It is evident that the average accuracy of the suggested feature extraction method in this article is 99.21% and 97.84% for training and testing in valence, arousal, dominance, and liking states, respectively. This is approximately a 3% improvement over the test accuracy of baseline features.

4.4. Experiment on Four Classes of Emotion Recognition

There were 32 subjects, 40 groups of affective experiments per subject, and 1280 data groups in total. They were labelled and categorized according to four modalities: LALV, LAHV, HALV, and HAHV. Among them, the baseline features have 88.92% and 84.70% training and testing accuracy on the four classifications, respectively, and the feature extraction approach proposed in this article has 90.15% and 88.46% training and testing accuracy, respectively, on the model. The test accuracy improved by nearly 4% compared to the baseline features. The results are shown in Figure 13.

4.5. Ablation Experiments

In Section 3.2, three forms of electrode mapping were proposed to determine the optimal mapping method for the deep learning model presented in this article. The performances of these mapping methods were experimentally compared, and the results are presented in Table 4. The sensitive transformation method, which includes more precise electrode locations and provides spatial information that is more consistent with emotional neural features, yielded the highest accuracy. Furthermore, the time consumption of this method was comparable to that of the compact mapping method and approximately one-third of that of the sparse mapping method. Therefore, considering both time and accuracy, the sensitive transformation method is the most suitable approach.
The present study focuses on the recognition task by employing window segments as samples, which depends on the interframe correlation to extract temporal features.

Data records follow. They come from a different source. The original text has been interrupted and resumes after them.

(* ===== verification/BacktestStoreFacts.v ===== *)
(** What the operations of [BacktestStore] leave, whatever fails and wherever
    the process dies. *)

From Stdlib Require Import SpecFloat.
From S2P Require Import Prelude PyFloat Threads Faults Artifacts BacktestStore.

Section Facts.
#[local] Set Default Proof Using "Type".

Variable parquet : list string -> string.
Variable row_count : string -> option Z.
Variable late : bool.

(** A table that was written has as many rows as it was given records. *)
Hypothesis row_count_parquet : forall l, row_count (parquet l) = Some (Z.of_nat (length l)).

Abbreviation files := (result_files parquet).
Abbreviation perf := (perform parquet row_count late).
Abbreviation wps := (wp perf).

(** ** The files of a result *)

(** What [save_result] makes of the temporary directory, which it finds empty
    unless an earlier save of the run broke off. *)
Definition write_all (d : Dir) (l : list (option string * string * string)) : Dir :=
  foldl (fun d '(_, file, content) => <[file := content]> d) d l.
Definition published (stale : Dir) (a : SaveArgs) : Dir := write_all stale (files a).
Definition files_of (a : SaveArgs) : Dir := published ∅ a.

Lemma write_all_lookup l d file :
  NoDup ((fun x => x.1.2) <$> l) ->
  write_all d l !! file =
    match List.find (fun x => bool_decide (x.1.2 = file)) l with Some x => Some x.2 | None => d !! file end.
Proof.
  revert d. induction l as [|[[ty g] c] l IH]; intros d N; [done|]. cbn in N. apply NoDup_cons in N as [N1 N].
  change (write_all d ((ty, g, c) :: l)) with (write_all (<[g := c]> d) l). rewrite IH by done. cbn.
  case_bool_decide as E; subst.
  - destruct (List.find _ l) as [x|] eqn:F; [|by rewrite lookup_insert_eq].
    apply List.find_some in F as [F E]. apply bool_decide_eq_true in E. exfalso. apply N1.
    rewrite <- E. apply list_elem_of_fmap. exists x. split; [done|]. by apply list_elem_of_In.
  - destruct (List.find _ l); [done|]. by rewrite lookup_insert_ne.
Qed.

Lemma file_names_differ a : NoDup ((fun x => x.1.2) <$> files a).
Proof.
  unfold result_files.
  destruct (non_empty (sa_equity a)), (sa_trades a), (non_empty (sa_bars a)), (non_empty (sa_plots a));
    cbn; apply (bool_decide_unpack _); vm_compute; exact I.
Qed.

Lemma published_lookup stale a ty file content :
  (ty, file, content) ∈ files a -> published stale a !! file = Some content.
Proof.
  intros H. unfold published. rewrite write_all_lookup by apply file_names_differ.
  pose proof (file_names_differ a) as N. induction (files a) as [|x l IH]; [by apply not_elem_of_nil in H|].
  cbn in N. apply NoDup_cons in N as [N1 N]. cbn. apply elem_of_cons in H as [<-|H].
  - cbn. by rewrite bool_decide_eq_true_2.
  - case_bool_decide as E; [|by apply IH]. exfalso. apply N1. rewrite E. apply list_elem_of_fmap. by exists (ty, file, content).
Qed.

(** The artifacts are files of the result, and those whose rows are counted
    are tables. *)
Lemma artifact_path_file stale a p : p ∈ artifact_paths parquet a ->
  exists content, published stale a !! p.2 = Some content /\ (counted p.1 = true -> exists l, content = parquet l).
Proof.
  unfold artifact_paths. rewrite list_elem_of_omap. intros ([[ty file] content] & H & E).
  destruct ty as [ty|]; [|done]. simplify_eq. exists content. split; [by eapply published_lookup|].
  cbn. intros C. revert H. unfold result_files.
  destruct (non_empty (sa_equity a)), (sa_trades a), (non_empty (sa_bars a)), (non_empty (sa_plots a)); cbn;
    rewrite ?elem_of_cons, ?elem_of_nil; intros H; destruct_or?; simplify_eq; eauto; done.
Qed.

(** ** The three directories of a save *)

Section Save.
Variables (strategy : string) (a : SaveArgs) (stale : Dir).
Abbreviation W := (published stale a).
Abbreviation T := (strategy, sa_run a, Tmp).
Abbreviation F := (strategy, sa_run a, Final).
Abbreviation B := (strategy, sa_run a, Backup (sa_hex a)).

(** [s] with the directories of this save as given. *)
Definition put (s : Store) (t f b : option Dir) : Store :=
  set_dirs (partial_alter (fun _ => t) T (partial_alter (fun _ => f) F (partial_alter (fun _ => b) B (dirs s)))) s.

Lemma put_T s t f b : dirs (put s t f b) !! T = t.
Proof. unfold put. cbn [dirs set_dirs]. by rewrite lookup_partial_alter_eq. Qed.
Lemma put_F s t f b : dirs (put s t f b) !! F = f.
Proof. unfold put. cbn [dirs set_dirs]. by rewrite lookup_partial_alter_ne, lookup_partial_alter_eq. Qed.
Lemma put_B s t f b : dirs (put s t f b) !! B = b.
Proof. unfold put. cbn [dirs set_dirs]. by rewrite 2!lookup_partial_alter_ne, lookup_partial_alter_eq. Qed.
Lemma put_other s t f b k : k <> T -> k <> F -> k <> B -> dirs (put s t f b) !! k = dirs s !! k.
Proof. intros. unfold put. cbn [dirs set_dirs]. by rewrite !lookup_partial_alter_ne. Qed.

Lemma put_self s : put s (dirs s !! T) (dirs s !! F) (dirs s !! B) = s.
Proof.
  destruct s as [d r ts ars]. unfold put, set_dirs. f_equal. cbn [dirs]. apply map_eq. intros k.
  destruct (decide (k = T)) as [->|]; [by rewrite lookup_partial_alter_eq|].
  rewrite lookup_partial_alter_ne by done. destruct (decide (k = F)) as [->|]; [by rewrite lookup_partial_alter_eq|].
  rewrite lookup_partial_alter_ne by done. destruct (decide (k = B)) as [->|]; [by rewrite lookup_partial_alter_eq|].
  by rewrite lookup_partial_alter_ne.
Qed.

(** Two stores that agree on the three directories, elsewhere and in the
    tables are one. *)
Lemma put_eq s s' t f b :
  run_rows s' = run_rows s -> trade_rows s' = trade_rows s -> artifact_rows s' = artifact_rows s ->
  dirs s' !! T = t -> dirs s' !! F = f -> dirs s' !! B = b ->
  (forall k, k <> T -> k <> F -> k <> B -> dirs s' !! k = dirs s !! k) -> s' = put s t f b.
Proof.
  intros R1 R2 R3 HT HF HB HO. destruct s' as [d r ts ars]. cbn [dirs run_rows trade_rows artifact_rows] in *. subst r ts ars. unfold put, set_dirs. f_equal. cbn [dirs].
  apply map_eq. intros k. destruct (decide (k = T)) as [->|]; [by rewrite lookup_partial_alter_eq|].
  rewrite lookup_partial_alter_ne by done. destruct (decide (k = F)) as [->|]; [by rewrite lookup_partial_alter_eq|].
  rewrite lookup_partial_alter_ne by done. destruct (decide (k = B)) as [->|]; [by rewrite lookup_partial_alter_eq|].
  rewrite lookup_partial_alter_ne by done. by apply HO.
Qed.

Ltac dir_step :=
  apply put_eq; try done; cbn [dirs set_dirs];
  [..|intros k ???]; rewrite ?lookup_insert_eq, ?lookup_delete_eq, ?lookup_insert_ne, ?lookup_delete_ne by done;
  rewrite ?put_T, ?put_F, ?put_B, ?put_other by done; try done;
  repeat (rewrite lookup_insert_ne by done || rewrite lookup_delete_ne by done);
  rewrite ?lookup_insert_eq, ?lookup_delete_eq, ?put_T, ?put_F, ?put_B, ?put_other by done; done.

The selection of an appropriate time window and frame length is crucial, and thus, this study conducts experiments to determine optimal values. The accuracy of the model is compared for different values of u and t, as presented in Table 5.
Based on the results, it is apparent that the optimal classification performance for the DEAP dataset was achieved when u = 5 s and t = 0.5 s. Regarding binary valence and arousal, the maximum difference in accuracy was 4.04% and 3.89%, respectively, and the maximum difference in the four classifications was 3.41%. For window segments of different lengths, the increase in the number of frames enables Bi-LSTM to extract richer temporal information. t = 0.25 s/0.5 s will be higher than the accuracy of 1 s frame division for the same window segment. However, when t = 0.25 s, the doubling of the number of frame sequences does not bring a continuous increase in accuracy, and the overall accuracy is close to the experimental data for t = 0.5 s, but the computational effort of the network is greatly increased.
Furthermore, although the proposed model approach in this paper showed good performance for both binary and four classifications, the effectiveness of individual modules within the model remains unknown. To address this issue, we designed five models with different structures for ablation experiments, and their compositions and results are presented in Table 6. The task identification of all models is based on 4D features designed in this paper, and the baseline CNN is designed without an attention mechanism. The unspecifically labelled LSTM model takes the output of the last time step as the input to softmax. For the binary classification task, the combined CNN and LSTM model achieves an average accuracy of 84.45%, indicating that the combined model can integrate the temporal–frequency–spatial information of the multidimensional features well and produce good results. Bi-LSTM overcomes the limitation of LSTM in learning sequences only sequentially by learning sequences in both directions and combining the hidden layer states to determine the output results, which improves accuracy by approximately 4% compared to the CNN-LSTM model. SENet can focus on important channels in the feature matrix and improve model accuracy by assigning different weights. FcaNet uses two-dimensional discrete cosine variations to compress the feature map, avoiding the loss of frequency components caused by SENet and improving accuracy by 2% at a subtle computational cost. Additionally, to highlight the importance of different frame moments in the sample, the weighted sum of all time step hidden layer states is chosen as the output, achieving the best accuracy of 94.58%.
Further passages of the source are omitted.